DATA:
(** * Kasiski examination and language detection: a shallow embedding

    The two Python modules of the repository, [kasiski_examination.py] and
    [language.py], are embedded function by function.  Python integers are
    [Z]; strings are lists of characters; a [dict] is an association list
    in insertion order (Python dictionaries iterate in insertion order, and
    the order is observable through [find_key_lengths]); a [set] is a
    [gset]; exceptions are the [Raise] outcomes of a small error monad.
    The numbers of [language.py] (frequencies read from JSON, their
    differences and quotients) are kept abstract behind the class [Number];
    the directory of frequency tables is a parameter of every function that
    reads it, and [detect_language_in] also covers the directory that is
    missing. *)

From Stdlib Require Import ZArith List Ascii String Lia QArith Qabs.
From stdpp Require Import base tactics option list numbers strings gmap sorting.

#[local] Close Scope Q_scope.
#[local] Open Scope Z_scope.

(** ** Python values and control *)

(** A Python [str]: a sequence of characters. *)
Definition str := list ascii.

(** The exceptions the two modules can raise. *)
Inductive exn : Type :=
| ValueError
| FileNotFoundError
| JSONDecodeError
| ZeroDivisionError.

#[global] Instance exn_eq_dec : EqDecision exn.
Proof. solve_decision. Defined.

(** The outcome of a call: a value, a raised exception, or [OutOfFuel] when
    the model of a [while] loop was given too few iterations. *)
Inductive outcome (A : Type) : Type :=
| Ok (a : A)
| Raise (e : exn)
| OutOfFuel.
Arguments Ok {A} a.
Arguments Raise {A} e.
Arguments OutOfFuel {A}.

#[global] Instance outcome_ret : MRet outcome := λ A a, Ok a.
#[global] Instance outcome_bind : MBind outcome := λ A B f m,
  match m with
  | Ok a => f a
  | Raise e => Raise e
  | OutOfFuel => OutOfFuel
  end.

(** [len(l)] *)
Definition len {A : Type} (l : list A) : Z := Z.of_nat (length l).

(** [range(start, stop)] *)
Definition range (start stop : Z) : list Z := seqZ start (stop - start).

(** [text[lo:hi]] for [0 <= lo <= hi]; as in Python the slice is clamped to
    the end of the sequence.  Both call sites have [0 <= lo <= hi]. *)
Definition slice {A : Type} (text : list A) (lo hi : Z) : list A :=
  take (Z.to_nat (hi - lo)) (drop (Z.to_nat lo) text).

(** [positions[i]] for an index that is in range (every use is guarded by the
    bound of the enclosing [range]). *)
Definition item (positions : list Z) (i : Z) : Z := nth (Z.to_nat i) positions 0.

(** ** Dictionaries in insertion order *)

Module Dict.
Section ops.
Context {K V : Type} `{EqDecision K}.

(** [d.get(k)], [None] when the key is absent. *)
Fixpoint lookup (d : list (K * V)) (k : K) : option V :=
  match d with
  | [] => None
  | (k', v) :: d' => if decide (k = k') then Some v else lookup d' k
  end.

(** [d.get(k, default)] *)
Definition get (d : list (K * V)) (k : K) (default : V) : V :=
  match lookup d k with
  | Some v => v
  | None => default
  end.

(** [k in d] *)
Definition contains (d : list (K * V)) (k : K) : bool :=
  match lookup d k with
  | Some _ => true
  | None => false
  end.

(** [d[k] = v]: an existing key keeps its place, a new key goes last. *)
Fixpoint setitem (d : list (K * V)) (k : K) (v : V) : list (K * V) :=
  match d with
  | [] => [(k, v)]
  | (k', v') :: d' =>
      if decide (k = k') then (k, v) :: d' else (k', v') :: setitem d' k v
  end.

Definition keys (d : list (K * V)) : list K := map fst d.
Definition values (d : list (K * V)) : list V := map snd d.
Definition items (d : list (K * V)) : list (K * V) := d.

End ops.
End Dict.

Abbreviation dict K V := (list (K * V)) (only parsing).

(** ** kasiski_examination.py *)

(** The body of the inner loop of [find_repeat_sequences]. *)
Definition record_occurrence (text : str) (length : Z)
    (sequences : dict str (list Z)) (i : Z) : dict str (list Z) :=
  let sequence := slice text i (i + length) in
  match Dict.lookup sequences sequence with
  | Some positions => Dict.setitem sequences sequence (positions ++ [i])
  | None => Dict.setitem sequences sequence [i]
  end.

(** The inner loop: [for i in range(len(text) - length)]. *)
Definition scan_length (text : str) (sequences : dict str (list Z))
    (length : Z) : dict str (list Z) :=
  foldl (record_occurrence text length) sequences (range 0 (len text - length)).

(** The outer loop: [for length in range(min_length, len(text) // 2 + 1)]. *)
Definition scan_text (text : str) (min_length : Z) : dict str (list Z) :=
  foldl (scan_length text) [] (range min_length (len text `div` 2 + 1)).

Definition default_min_length : Z := 3.

Definition find_repeat_sequences (text : str) (min_length : Z)
    : outcome (dict str (list Z)) :=
  if decide (min_length < 2 ∨ min_length >= len text `div` 2) then
    Raise ValueError
  else
    let sequences := scan_text text min_length in
    Ok (filter (λ kv, 1 < len kv.2) sequences).
(** ** Custom actions and file links *)

Definition get_custom_action (w : world) (custom_action_id : Z) : M json :=
  c <- configuration w ;;
  let (host, api_key) := c in
  let api_url := "https://" ++ host ++ "/api/v3/custom_actions/"
                 ++ str_of_int custom_action_id in
  let headers := json_headers api_key in
  send w (request_call api_url "GET" headers None None)
       ("Error retrieving custom action " ++ str_of_int custom_action_id ++ ": ").

Definition get_work_package_file_links_params (storage_filter : option string) : dict :=
  let params := [] in
  let params := match if_str storage_filter with
                | Some s =>
                    let filter_json :=
                      json_dumps (JList [JDict [("storage",
                                                 JDict [("operator", JStr "=");
                                                        ("values", JList [JStr s])])]]) in
                    dict_set params "filters" (JStr filter_json)
                | None => params
                end in
  params.

Definition get_work_package_file_links (w : world) (work_package_id : Z)
  (storage_filter : option string) : M json :=
  c <- configuration w ;;
  let (host, api_key) := c in
  let api_url := "https://" ++ host ++ "/api/v3/work_packages/"
                 ++ str_of_int work_package_id ++ "/file_links" in
  let headers := json_headers api_key in
  let params := get_work_package_file_links_params storage_filter in
  send w (request_call api_url "GET" headers (Some params) None)
       ("Error retrieving file links for work package "
        ++ str_of_int work_package_id ++ ": ").

Definition get_file_link (w : world) (file_link_id : Z) : M json :=
  c <- configuration w ;;
  let (host, api_key) := c in
  let api_url := "https://" ++ host ++ "/api/v3/file_links/" ++ str_of_int file_link_id in
  let headers := json_headers api_key in
  send w (request_call api_url "GET" headers None None)
       ("Error retrieving file link " ++ str_of_int file_link_id ++ ": ").

(** ** Groups, users and notifications *)

Definition list_groups_params (sort_by select_fields filters : option string) : dict :=
  let params := [] in
  let params := match if_str sort_by with
                | Some s => dict_set params "sortBy" (JStr s)
                | None => params
                end in
  let params := match if_str select_fields with
                | Some s => dict_set params "select" (JStr s)
                | None => params
                end in
  let params := match if_str filters with
                | Some s => dict_set params "filters" (JStr s)
                | None => params
                end in
  params.

Definition list_groups (w : world) (sort_by select_fields filters : option string) : M json :=
  c <- configuration w ;;
  let (host, api_key) := c in
  let api_url := "https://" ++ host ++ "/api/v3/groups" in
  let headers := json_headers api_key in
  let params := list_groups_params sort_by select_fields filters in
  send w (request_call api_url "GET" headers (Some params) None)
       "Error retrieving groups: ".

(** The value of a parameter [p: Optional[int] = d]: the caller may leave
    it out ([None]), pass [None] ([Some None]) or pass a number. *)
Definition int_or_none (p : option (option Z)) (d : Z) : json :=
  match or_default p (Some d) with
  | Some n => JInt n
  | None => JNull
  end.

Definition list_users_params (offset page_size : option (option Z))
  (filters sort_by select_fields : option string) : dict :=
  let params := [("offset", int_or_none offset 1);
                 ("pageSize", int_or_none page_size 20)] in
  let params := match if_str filters with
                | Some s => dict_set params "filters" (JStr s)
                | None => params
                end in
  let params := match if_str sort_by with
                | Some s => dict_set params "sortBy" (JStr s)
                | None => params
                end in
  let params := match if_str select_fields with
                | Some s => dict_set params "select" (JStr s)
                | None => params
                end in
  params.

Definition list_users (w : world) (offset page_size : option (option Z))
  (filters sort_by select_fields : option string) : M json :=
  c <- configuration w ;;
  let (host, api_key) := c in
  let api_url := "https://" ++ host ++ "/api/v3/users" in
  let headers := json_headers api_key in
  let params := list_users_params offset page_size filters sort_by select_fields in
  send w (request_call api_url "GET" headers (Some params) None)
       "Error retrieving user list: ".

Definition get_notification_collection_params (offset page_size : option (option Z))
  (sort_by group_by filters : option string) : dict :=
  let params := [("offset", int_or_none offset 1);
                 ("pageSize", int_or_none page_size 20)] in
  let params := match if_str sort_by with
                | Some s => dict_set params "sortBy" (JStr s)
                | None => params
                end in
  let params := match if_str group_by with
                | Some s => dict_set params "groupBy" (JStr s)
                | None => params
                end in
  let params := match if_str filters with
                | Some s => dict_set params "filters" (JStr s)
                | None => params
                end in
  params.

Definition get_notification_collection (w : world) (offset page_size : option (option Z))
  (sort_by group_by filters : option string) : M json :=
  c <- configuration w ;;
  let (host, api_key) := c in
  let api_url := "https://" ++ host ++ "/api/v3/notifications" in
  let headers := json_headers api_key in
  let params := get_notification_collection_params offset page_size sort_by group_by
                  filters in
  send w (request_call api_url "GET" headers (Some params) None)
       "Error retrieving notifications: ".

Definition get_notification_detail (w : world) (notification_id detail_id : Z) : M json :=
  c <- configuration w ;;
  let (host, api_key) := c in
  let api_url := "https://" ++ host ++ "/api/v3/notifications/"
                 ++ str_of_int notification_id ++ "/details/" ++ str_of_int detail_id in
  let headers := json_headers api_key in
  send w (request_call api_url "GET" headers None None)
       ("Error retrieving detail " ++ str_of_int detail_id ++ " for notification "
        ++ str_of_int notification_id ++ ": ").
(** * Flag value resolution and command dispatch of the cli package

    A shallow embedding of the collection value cell ([SliceBase]), of the
    value-source precedence of a flag, and of the parts of [Command.Run]
    that resolve sub-commands, inherit persistent flags, check required
    flags, run the hooks and report invalid flag accesses. *)

From Stdlib Require Import Ascii.
From Stdlib Require String.
From stdpp Require Import base option list sorting strings gmap.


(** ** The functions of Go's [strings] package that the code calls *)

Module GoStrings.

(** [strings.HasPrefix(s, prefix)] *)
Definition HasPrefix (s pfx : string) : bool := Stdlib.Strings.String.prefix pfx s.

Fixpoint drop (n : nat) (s : string) : string :=
  match n, s with
  | O, _ => s
  | S _, EmptyString => EmptyString
  | S k, String _ s' => drop k s'
  end.

(** [strings.Replace(s, old, "", 1)]: the first occurrence of [old] is cut
    out of [s]; [s] is returned as it is when [old] does not occur. *)
Fixpoint Replace1 (s old : string) {struct s} : string :=
  if HasPrefix s old then drop (String.length old) s
  else match s with
       | EmptyString => EmptyString
       | String c s' => String c (Replace1 s' old)
       end.

(** White space of [strings.TrimSpace] among the one-byte characters. *)
Definition isSpace (c : ascii) : bool :=
  let n := nat_of_ascii c in
  (Nat.leb 9 n && Nat.leb n 13) || Nat.eqb n 32.

Fixpoint TrimLeft (s : string) : string :=
  match s with
  | String c s' => if isSpace c then TrimLeft s' else s
  | EmptyString => EmptyString
  end.

(** [TrimRight] keeps a character when it is not a space or when something
    is left of what follows it. *)
Fixpoint TrimRight (s : string) : string :=
  match s with
  | EmptyString => EmptyString
  | String c s' =>
      match TrimRight s' with
      | EmptyString => if isSpace c then EmptyString else String c EmptyString
      | r => String c r
      end
  end.

(** [strings.TrimSpace(s)] *)
Definition TrimSpace (s : string) : string := TrimRight (TrimLeft s).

ASSIGNMENT:
Look above for every line with the word "values" and copy it.

ANSWER BOX:
(** ** Python values and control *)
Definition values (d : list (K * V)) : list V := map snd d.
                                                        ("values", JList [JStr s])])]]) in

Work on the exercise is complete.